Le film est adapté d’un bouquin de John Le Carré et contrairement à ce qu’on pourrait craindre, on parvient à suivre sans trop d’efforts ce qui se trame dans ce jeu d’espionnage entre le Soviet (qui dégèle lentement) et l’oncle Sam et leurs amis rosbifs. Sauf à la fin embrouillée dont les tours de passe-passe laissent fortement dubitatif…
Sean Connery est quant à lui entre deux feux, improvisé apprenti espion malgré lui tandis qu’il fait la cour à son insu à sa nouvelle copine russe, la resplendissante Michelle Pfeiffer, entremetteuse de secrets en fuite via quelqu’écrivain physicien à ses heures perdues. Tout cela n’est pas forcément très vraisemblable et si ce n’était l’agréable distribution, on ferait bien un bridge en attendant qu’il se passe quelque chose.
Eh oui, on s’emmerde ferme dans La maison Russie, c’est peu de le dire, mais au moins on visite Moscou et Saint-Pétersbourg (enfin Leningrad à cette époque) et un peu Lisbonne aussi. Oui, c’est au Portugal, Lisbonne, un endroit original pour les émigrants soviétiques, ça change des Etats-Unis.

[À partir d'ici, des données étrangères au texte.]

(* ===== verification/BorrowPaths.v ===== *)
(** * BorrowPaths: what the borrow checker follows from block to block

    The theorems of Borrowck.v speak of one block.  Here the facts are followed
    along the edges of the control-flow graph: which slots may name a value
    ([may_name]), which may lack one ([lacks_at]), and which the code leaves
    alone on the way ([untouched]).  Each relation is defined on the
    instructions alone, by what one instruction writes; the theorems say that
    the states the checker's fixed point holds agree with it.

    A point of a function is a block and the number of its instructions that
    have been run. *)

From S2P Require Import Prelude Types Mir Liveness SlotState Diagnostics Decl Borrowck BorrowckEnds.

(** ** Slots *)

(** The slot holds no value to read. *)
Definition lacking (s : MIRSlot) : Prop := slot_init s = MIR_SLOT_UNINIT \/ slot_init s = MIR_SLOT_MOVED.

(** The slot names [q]; itself, or in any of its fields too. *)
Definition held (fields : bool) (q : MIRValueId) (s : MIRSlot) : Prop :=
  if fields then slot_names q s else q ∈ slot_borrows s.

Lemma held_names fields q s : held fields q s -> slot_names q s.
Proof. destruct fields, s; [done|]. by constructor. Qed.

Lemma held_here fields q s : q ∈ slot_borrows s -> held fields q s.
Proof. destruct fields, s; [by constructor|done]. Qed.

Lemma held_equiv fields q a b : a ≡ b -> held fields q a -> held fields q b.
Proof.
  destruct fields; [apply slot_names_equiv|]. destruct a, b. intros (_ & Hb & _)%slot_equiv_inv. by apply Hb.
Qed.

Lemma invalidate_held fields q d s : held fields q s -> held fields q (slot_invalidate_borrows_of s d).
Proof.
  destruct fields; [|destruct s; by rewrite invalidate_eq].
  induction 1 as [i b f Hv|i b f s Hs _ IH]; rewrite invalidate_eq; [by constructor|].
  econstructor 2; [|exact IH]. apply list_elem_of_fmap. eauto.
Qed.

Lemma invalidated_held fields q s s' : invalidated s s' -> held fields q s -> held fields q s'.
Proof.
  intros [ds ->]. revert s. induction ds as [|d ds IH]; intros s Hs; [done|]. cbn. apply IH. by apply invalidate_held.
Qed.

Lemma set_all_held fields q i s : held fields q s -> held fields q (mir_slot_set_all s i).
Proof.
  destruct fields; [|by destruct s].
  induction 1 as [k b f Hv|k b f s Hs _ IH]; [by constructor|].
  cbn [mir_slot_set_all]. econstructor 2; [|exact IH]. apply list_elem_of_fmap. eauto.
Qed.

Lemma field_names s i q : slot_names q (field_or_leaf s i) -> slot_names q s.
Proof.
  destruct s as [k b f]. unfold field_or_leaf. cbn. destruct (f !! i) as [t|] eqn:Ht; cbn.
  - intros H. econstructor 2; [by eapply list_elem_of_lookup_2|exact H].
  - unfold id. intros [H|(? & H & _)]%slot_names_inv; by apply elem_of_nil in H.
Qed.

Lemma merge_names q b : forall a,
  slot_settled b -> q <> MIR_NO_VALUE -> slot_names q b -> slot_names q (slot_merge a b).
Proof.
  induction b as [i l f IH] using slot_ind'. intros a Hb Hq Hn.
  destruct (decide (slot_init a = MIR_SLOT_UNREACHED)) as [|Ha]; [by rewrite slot_merge_unreached_l|].
  assert (Hi : i <> MIR_SLOT_UNREACHED).
  { intros ->. apply slot_settled_unreached in Hb; [|done]. injection Hb as -> ->.
    apply slot_names_inv in Hn as [H|(? & H & _)]; by apply elem_of_nil in H. }
  apply slot_names_inv in Hn as [Hn|(s & Hs & Hn)].
  - assert (q ∈ slot_borrows (slot_merge a (MkSlot i l f))) by (apply slot_merge_borrows; auto).
    destruct (slot_merge a (MkSlot i l f)). by constructor.
  - apply list_elem_of_lookup in Hs as [k Hk]. apply (field_names _ k). rewrite slot_merge_field by done.
    unfold field_or_leaf at 2. cbn [slot_fields slot_init]. rewrite Hk. cbn [default from_option]. unfold id.
    rewrite Forall_forall in IH. apply IH; [by eapply list_elem_of_lookup_2| |done|done].
    pose proof (slot_settled_field _ k Hb) as Hf. unfold field_or_leaf in Hf. cbn in Hf. by rewrite Hk in Hf.
Qed.

Lemma merge_held fields q a b :
  slot_settled b -> q <> MIR_NO_VALUE -> held fields q b -> held fields q (slot_merge a b).
Proof.
  destruct fields; [by apply merge_names|]. intros Hb Hq Hn. cbn in *.
  destruct (decide (slot_init a = MIR_SLOT_UNREACHED)) as [|Ha]; [by rewrite slot_merge_unreached_l|].
  apply slot_merge_borrows; [done| |by right]. intros Hi. apply slot_settled_unreached in Hb; [|done].
  rewrite Hb in Hn. by apply elem_of_nil in Hn.
Qed.

Lemma merge_lacking a b : lacking (slot_merge a b) -> lacking a \/ lacking b.
Proof.
  rewrite slot_merge_eq. case_bool_decide; [by right|]. case_bool_decide; [by left|].
  unfold lacking, init_join. cbn. case_bool_decide; tauto.
Qed.

Lemma invalidated_lacking s s' : invalidated s s' -> lacking s' -> lacking s.
Proof.
  intros [ds ->]. revert s. induction ds as [|d ds IH]; intros s Hs; [done|]. cbn in Hs. apply IH in Hs.
  destruct s as [i b f]. rewrite invalidate_eq in Hs. unfold lacking in *. cbn in *.
  destruct (bool_decide (i = MIR_SLOT_INIT) && _) eqn:Hi; [|done].
  apply andb_true_iff in Hi as [->%bool_decide_eq_true _]. by destruct Hs.
Qed.

(** *** Storing into a field *)

Lemma store_at_names q path : forall s stored s',
  store_at s path stored = Some s' -> slot_names q stored -> slot_names q s'.
Proof.
  induction path as [|p path IH]; intros s stored s'; cbn [store_at]; [by intros [= <-]|].
  destruct (proj_kind p); [|done..]. destruct (_ <=? _)%N; [done|].
  intros (t & Ht & (t' & Ht' & [= <-])%bind_Some)%bind_Some Hq. destruct s as [i b f]. cbn.
  econstructor 2; [|by eapply IH]. apply list_elem_of_lookup. exists (N.to_nat field).
  apply list_lookup_insert_eq. by eapply lookup_lt_Some.
Qed.

Lemma open_fields_count s n : n <= field_count (mir_slot_open_fields s n).
Proof.
  unfold mir_slot_open_fields. destruct (_ || _) eqn:Hb.
  - apply orb_true_iff in Hb as [->%bool_decide_eq_true|Hb%bool_decide_eq_true]; lia.
  - unfold field_count. cbn. rewrite length_app, length_replicate. unfold field_count. lia.
Qed.

(** What [open_path] opens, [store_at] finds. *)
Lemma store_at_open path stored : forall s,
  Forall (fun p => proj_is_field p = true) path ->
  is_Some (store_at (open_path s path) path stored).
Proof.
  induction path as [|p path IH]; intros s Hp; [by eexists|]. apply Forall_cons in Hp as [Hp Hpath].
  cbn [open_path store_at]. unfold proj_is_field in Hp. destruct (proj_kind p) as [f| |] eqn:Hk; try done.
  assert (Hf : proj_field p = f) by (unfold proj_field; by rewrite Hk). rewrite Hf.
  pose proof (open_fields_count s (N.to_nat f + 1)) as Hc. set (o := mir_slot_open_fields _ _) in *.
  assert (Hcount : forall l, field_count (set_fields o l) = length l) by done.
  rewrite Hcount, length_alter. unfold field_count in Hc.
  replace (N.of_nat (length (slot_fields o)) <=? f)%N with false by (symmetry; apply N.leb_gt; lia).
  destruct (lookup_lt_is_Some_2 (slot_fields o) (N.to_nat f)) as [t Ht]; [lia|].
  cbn [set_fields slot_fields]. rewrite list_lookup_alter_eq, Ht.
  change ((fun field => open_path field path) <$> Some t) with (Some (open_path t path)). cbn [mbind option_bind].
  destruct (IH t Hpath) as [t' ->]. by eexists.
Qed.

Lemma leading_fields_are_fields l : Forall (fun p => proj_is_field p = true) (take (leading_fields l) l).
Proof.
  induction l as [|p l IH]; [constructor|]. cbn. destruct (proj_is_field p) eqn:Hp; [by constructor|constructor].
Qed.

Quand la fin arrive (finalement, elle et sa morale si naïve), on est aussi lessivé que si on avait passé 12h sous le détecteur de mensonges : non, je ne vous mentirai pas, ce film lancinant est (presque !) une purge digne du petit Père du Peuple, le fameux moustachu qui en connaissait un rayon (pas celui de Nintendo, l’autre pas gentil du tout…).